## [Activity]
Where in the data below does the word "ascii" appear? Copy each line that holds it.

####

Definition item_ok (it : run_item) : Prop :=
  all_chars is_space it.1.1 = true
  ∧ all_chars is_space it.1.2 = true
  ∧ all_chars is_word it.2 = true
  ∧ it.2 ≠ "".

(** The text of a run after its first identifier. *)
Fixpoint run_text (items : list run_item) : string :=
  match items with
  | [] => ""
  | (ws1, ws2, w) :: more => ws1 +:+ "&" +:+ ws2 +:+ w +:+ run_text more
  end.

(** [s] goes on with one more [&] and identifier. *)
Definition continues (s : string) : bool :=
  match (span is_space s).2 with
  | String c s' => (c =? "&")%char && head_is is_word (span is_space s').2
  | EmptyString => false
  end.

Definition not_amp (c : ascii) : bool := negb (c =? "&")%char.

(** The [>] characters of a list of segments once joined again: those of
    each segment and one for each segment. *)
Definition weight (segments : list string) : nat :=
  sum_list_with (λ seg, S (count_char ">" seg)) segments.

(** The depth counter and the quote flag of the scanner. *)
Definition flags : Type := Z * bool.

Definition flags_of (st : scanner) : flags := (depth st, in_quotes st).

Definition clean : flags := (0%Z, false).

(** What one character does to the flags; [None] when it closes the current
    segment. *)
Definition flag_step (prev : option ascii) (f : flags) (c : ascii) : option flags :=
  if (c =? dquote)%char && unescaped prev then Some (f.1, negb f.2)
  else if is_opener c && negb f.2 then Some (f.1 + 1, f.2)%Z
  else if is_closer c && negb f.2 then Some (f.1 - 1, f.2)%Z
  else if (c =? ">")%char && (f.1 =? 0)%Z && negb f.2 then None
  else Some f.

####

## [Response area]
Definition not_amp (c : ascii) : bool := negb (c =? "&")%char.
Definition flag_step (prev : option ascii) (f : flags) (c : ascii) : option flags :=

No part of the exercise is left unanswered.